[Recorded information Boundary: Start]

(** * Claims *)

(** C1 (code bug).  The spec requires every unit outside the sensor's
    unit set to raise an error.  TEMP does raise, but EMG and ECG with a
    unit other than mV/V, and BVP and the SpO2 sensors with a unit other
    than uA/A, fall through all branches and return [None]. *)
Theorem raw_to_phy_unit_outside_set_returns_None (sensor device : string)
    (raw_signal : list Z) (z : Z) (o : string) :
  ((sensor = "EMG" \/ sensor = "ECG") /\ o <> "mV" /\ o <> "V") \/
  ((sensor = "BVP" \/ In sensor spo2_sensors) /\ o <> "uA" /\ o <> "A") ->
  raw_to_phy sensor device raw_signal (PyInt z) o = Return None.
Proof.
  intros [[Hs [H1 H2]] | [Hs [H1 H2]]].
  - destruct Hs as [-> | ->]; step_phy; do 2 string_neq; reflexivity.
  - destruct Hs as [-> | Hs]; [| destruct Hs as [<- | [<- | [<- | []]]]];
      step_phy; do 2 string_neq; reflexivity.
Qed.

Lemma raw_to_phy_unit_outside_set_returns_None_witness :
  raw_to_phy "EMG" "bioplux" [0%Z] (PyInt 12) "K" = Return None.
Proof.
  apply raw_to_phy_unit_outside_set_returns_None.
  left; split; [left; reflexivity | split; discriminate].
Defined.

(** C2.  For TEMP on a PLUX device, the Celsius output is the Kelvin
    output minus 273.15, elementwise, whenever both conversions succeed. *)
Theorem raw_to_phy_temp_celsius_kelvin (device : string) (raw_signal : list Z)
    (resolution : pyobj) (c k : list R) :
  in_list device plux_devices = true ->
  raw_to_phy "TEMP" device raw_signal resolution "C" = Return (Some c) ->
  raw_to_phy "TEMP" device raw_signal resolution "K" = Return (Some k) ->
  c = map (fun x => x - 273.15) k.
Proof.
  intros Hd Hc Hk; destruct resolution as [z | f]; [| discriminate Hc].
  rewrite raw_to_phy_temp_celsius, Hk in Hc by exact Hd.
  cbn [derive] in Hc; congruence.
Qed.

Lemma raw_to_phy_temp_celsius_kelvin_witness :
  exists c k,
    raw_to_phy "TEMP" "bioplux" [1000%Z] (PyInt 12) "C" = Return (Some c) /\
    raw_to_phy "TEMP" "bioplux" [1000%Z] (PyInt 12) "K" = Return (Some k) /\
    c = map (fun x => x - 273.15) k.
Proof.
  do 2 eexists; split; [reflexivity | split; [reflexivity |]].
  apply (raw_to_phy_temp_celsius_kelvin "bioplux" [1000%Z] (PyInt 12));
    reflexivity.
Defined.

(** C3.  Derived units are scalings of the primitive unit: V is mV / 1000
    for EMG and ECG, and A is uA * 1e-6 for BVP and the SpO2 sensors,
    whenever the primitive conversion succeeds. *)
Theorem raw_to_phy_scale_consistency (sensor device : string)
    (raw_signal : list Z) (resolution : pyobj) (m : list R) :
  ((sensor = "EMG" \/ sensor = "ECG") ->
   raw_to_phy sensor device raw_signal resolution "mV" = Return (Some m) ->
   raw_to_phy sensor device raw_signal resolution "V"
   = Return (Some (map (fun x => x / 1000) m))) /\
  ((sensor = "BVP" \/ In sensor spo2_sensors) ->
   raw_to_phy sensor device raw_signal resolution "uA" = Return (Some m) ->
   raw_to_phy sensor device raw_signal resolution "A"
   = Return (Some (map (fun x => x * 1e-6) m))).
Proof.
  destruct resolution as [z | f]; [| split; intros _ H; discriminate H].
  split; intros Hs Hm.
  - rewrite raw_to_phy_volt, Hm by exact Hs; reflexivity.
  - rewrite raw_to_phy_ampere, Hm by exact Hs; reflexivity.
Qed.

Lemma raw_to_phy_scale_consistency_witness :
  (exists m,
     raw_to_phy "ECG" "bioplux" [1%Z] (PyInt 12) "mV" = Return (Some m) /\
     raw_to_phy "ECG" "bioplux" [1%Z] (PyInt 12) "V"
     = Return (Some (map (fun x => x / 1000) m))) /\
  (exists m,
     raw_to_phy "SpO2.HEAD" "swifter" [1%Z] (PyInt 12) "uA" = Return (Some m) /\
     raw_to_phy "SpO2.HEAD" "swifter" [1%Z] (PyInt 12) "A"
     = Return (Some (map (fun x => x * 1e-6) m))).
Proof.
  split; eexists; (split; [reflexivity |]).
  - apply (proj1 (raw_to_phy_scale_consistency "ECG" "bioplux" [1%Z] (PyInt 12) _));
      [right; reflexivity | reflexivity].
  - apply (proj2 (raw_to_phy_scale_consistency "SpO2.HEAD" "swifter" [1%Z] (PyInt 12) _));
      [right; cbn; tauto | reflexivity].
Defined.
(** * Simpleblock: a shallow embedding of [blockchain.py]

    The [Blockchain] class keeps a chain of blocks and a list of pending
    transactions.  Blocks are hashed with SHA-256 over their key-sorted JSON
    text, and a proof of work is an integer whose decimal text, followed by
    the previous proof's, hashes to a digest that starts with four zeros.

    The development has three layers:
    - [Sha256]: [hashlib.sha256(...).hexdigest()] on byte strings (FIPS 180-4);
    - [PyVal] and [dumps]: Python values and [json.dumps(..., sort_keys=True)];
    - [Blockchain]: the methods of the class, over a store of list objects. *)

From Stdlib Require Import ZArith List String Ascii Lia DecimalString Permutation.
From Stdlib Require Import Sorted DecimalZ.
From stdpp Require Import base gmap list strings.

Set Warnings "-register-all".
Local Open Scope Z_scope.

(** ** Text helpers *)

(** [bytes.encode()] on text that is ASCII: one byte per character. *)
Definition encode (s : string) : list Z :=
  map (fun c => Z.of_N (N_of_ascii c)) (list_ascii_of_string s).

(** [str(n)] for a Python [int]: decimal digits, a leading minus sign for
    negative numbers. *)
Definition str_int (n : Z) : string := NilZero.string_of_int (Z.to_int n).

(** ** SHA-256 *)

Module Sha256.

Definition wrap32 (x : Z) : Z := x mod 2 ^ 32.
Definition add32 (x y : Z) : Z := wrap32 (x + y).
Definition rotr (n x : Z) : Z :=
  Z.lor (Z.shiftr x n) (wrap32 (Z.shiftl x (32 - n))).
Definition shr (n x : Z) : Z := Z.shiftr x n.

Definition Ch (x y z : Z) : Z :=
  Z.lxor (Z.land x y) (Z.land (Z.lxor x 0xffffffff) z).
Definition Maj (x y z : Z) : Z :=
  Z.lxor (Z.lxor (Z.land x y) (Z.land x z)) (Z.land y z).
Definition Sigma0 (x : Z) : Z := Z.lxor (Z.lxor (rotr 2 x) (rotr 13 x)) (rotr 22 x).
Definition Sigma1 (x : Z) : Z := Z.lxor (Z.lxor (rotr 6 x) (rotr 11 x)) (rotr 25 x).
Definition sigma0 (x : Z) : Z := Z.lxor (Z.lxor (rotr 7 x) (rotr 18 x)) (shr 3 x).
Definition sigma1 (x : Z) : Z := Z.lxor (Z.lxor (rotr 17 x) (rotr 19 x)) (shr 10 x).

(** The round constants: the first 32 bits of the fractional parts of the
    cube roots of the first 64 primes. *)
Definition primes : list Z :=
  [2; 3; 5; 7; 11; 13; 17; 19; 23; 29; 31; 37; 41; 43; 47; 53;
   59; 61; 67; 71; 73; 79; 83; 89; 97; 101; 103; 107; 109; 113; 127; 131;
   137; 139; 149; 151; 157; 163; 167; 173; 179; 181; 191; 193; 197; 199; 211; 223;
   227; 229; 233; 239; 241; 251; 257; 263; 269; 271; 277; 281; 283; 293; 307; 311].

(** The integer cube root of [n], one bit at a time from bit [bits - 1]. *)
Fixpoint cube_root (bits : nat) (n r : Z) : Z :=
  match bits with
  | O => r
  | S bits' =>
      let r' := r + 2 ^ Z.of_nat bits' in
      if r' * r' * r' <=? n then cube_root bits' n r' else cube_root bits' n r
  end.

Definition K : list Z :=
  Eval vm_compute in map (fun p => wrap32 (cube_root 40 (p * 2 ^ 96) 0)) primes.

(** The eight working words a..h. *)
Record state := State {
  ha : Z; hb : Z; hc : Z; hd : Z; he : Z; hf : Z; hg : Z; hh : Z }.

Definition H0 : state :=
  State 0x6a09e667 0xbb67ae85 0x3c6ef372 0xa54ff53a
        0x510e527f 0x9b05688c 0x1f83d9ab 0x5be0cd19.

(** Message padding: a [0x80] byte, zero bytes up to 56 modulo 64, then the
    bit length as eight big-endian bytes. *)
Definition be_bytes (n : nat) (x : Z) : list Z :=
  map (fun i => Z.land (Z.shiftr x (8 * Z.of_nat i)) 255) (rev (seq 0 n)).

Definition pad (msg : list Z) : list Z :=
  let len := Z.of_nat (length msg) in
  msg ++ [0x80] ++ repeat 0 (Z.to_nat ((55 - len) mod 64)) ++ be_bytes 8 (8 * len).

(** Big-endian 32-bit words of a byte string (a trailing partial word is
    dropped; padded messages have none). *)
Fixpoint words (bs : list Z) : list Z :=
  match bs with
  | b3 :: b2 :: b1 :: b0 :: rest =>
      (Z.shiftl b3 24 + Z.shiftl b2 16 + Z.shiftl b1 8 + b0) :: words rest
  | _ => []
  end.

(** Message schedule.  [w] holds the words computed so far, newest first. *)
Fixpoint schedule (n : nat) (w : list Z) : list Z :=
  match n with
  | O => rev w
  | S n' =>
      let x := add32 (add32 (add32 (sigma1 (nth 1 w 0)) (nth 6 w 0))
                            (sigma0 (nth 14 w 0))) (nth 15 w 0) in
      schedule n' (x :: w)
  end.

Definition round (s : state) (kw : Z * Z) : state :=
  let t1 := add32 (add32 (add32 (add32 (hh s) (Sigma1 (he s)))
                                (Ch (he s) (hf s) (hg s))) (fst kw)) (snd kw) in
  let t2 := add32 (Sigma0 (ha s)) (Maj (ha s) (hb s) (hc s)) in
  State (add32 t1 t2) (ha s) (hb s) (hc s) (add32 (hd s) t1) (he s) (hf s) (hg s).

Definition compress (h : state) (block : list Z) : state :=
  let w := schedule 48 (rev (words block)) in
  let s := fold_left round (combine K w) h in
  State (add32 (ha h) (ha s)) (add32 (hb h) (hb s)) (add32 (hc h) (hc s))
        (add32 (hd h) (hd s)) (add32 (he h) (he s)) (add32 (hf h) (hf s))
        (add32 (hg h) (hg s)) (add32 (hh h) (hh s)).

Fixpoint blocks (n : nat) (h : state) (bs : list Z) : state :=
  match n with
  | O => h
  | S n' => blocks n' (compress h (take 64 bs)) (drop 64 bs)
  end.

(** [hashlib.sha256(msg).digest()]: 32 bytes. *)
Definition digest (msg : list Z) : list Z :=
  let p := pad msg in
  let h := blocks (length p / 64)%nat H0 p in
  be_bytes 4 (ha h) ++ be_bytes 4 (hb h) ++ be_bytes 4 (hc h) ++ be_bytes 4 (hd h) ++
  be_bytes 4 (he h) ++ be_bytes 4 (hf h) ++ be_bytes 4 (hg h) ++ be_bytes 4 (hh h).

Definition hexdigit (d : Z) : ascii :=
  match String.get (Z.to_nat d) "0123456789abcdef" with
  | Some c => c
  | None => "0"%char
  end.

[Recorded information Boundary: End]

| What you will do |
From the records above, retype only the lines starting at the line that contains "- apply (proj1" and ending at the line that contains "Definition shr (n x : Z) : Z := Z.shiftr x n.", both included.

| Task answer |
  - apply (proj1 (raw_to_phy_scale_consistency "ECG" "bioplux" [1%Z] (PyInt 12) _));
      [right; reflexivity | reflexivity].
  - apply (proj2 (raw_to_phy_scale_consistency "SpO2.HEAD" "swifter" [1%Z] (PyInt 12) _));
      [right; cbn; tauto | reflexivity].
Defined.
(** * Simpleblock: a shallow embedding of [blockchain.py]

    The [Blockchain] class keeps a chain of blocks and a list of pending
    transactions.  Blocks are hashed with SHA-256 over their key-sorted JSON
    text, and a proof of work is an integer whose decimal text, followed by
    the previous proof's, hashes to a digest that starts with four zeros.

    The development has three layers:
    - [Sha256]: [hashlib.sha256(...).hexdigest()] on byte strings (FIPS 180-4);
    - [PyVal] and [dumps]: Python values and [json.dumps(..., sort_keys=True)];
    - [Blockchain]: the methods of the class, over a store of list objects. *)

From Stdlib Require Import ZArith List String Ascii Lia DecimalString Permutation.
From Stdlib Require Import Sorted DecimalZ.
From stdpp Require Import base gmap list strings.

Set Warnings "-register-all".
Local Open Scope Z_scope.

(** ** Text helpers *)

(** [bytes.encode()] on text that is ASCII: one byte per character. *)
Definition encode (s : string) : list Z :=
  map (fun c => Z.of_N (N_of_ascii c)) (list_ascii_of_string s).

(** [str(n)] for a Python [int]: decimal digits, a leading minus sign for
    negative numbers. *)
Definition str_int (n : Z) : string := NilZero.string_of_int (Z.to_int n).

(** ** SHA-256 *)

Module Sha256.

Definition wrap32 (x : Z) : Z := x mod 2 ^ 32.
Definition add32 (x y : Z) : Z := wrap32 (x + y).
Definition rotr (n x : Z) : Z :=
  Z.lor (Z.shiftr x n) (wrap32 (Z.shiftl x (32 - n))).
Definition shr (n x : Z) : Z := Z.shiftr x n.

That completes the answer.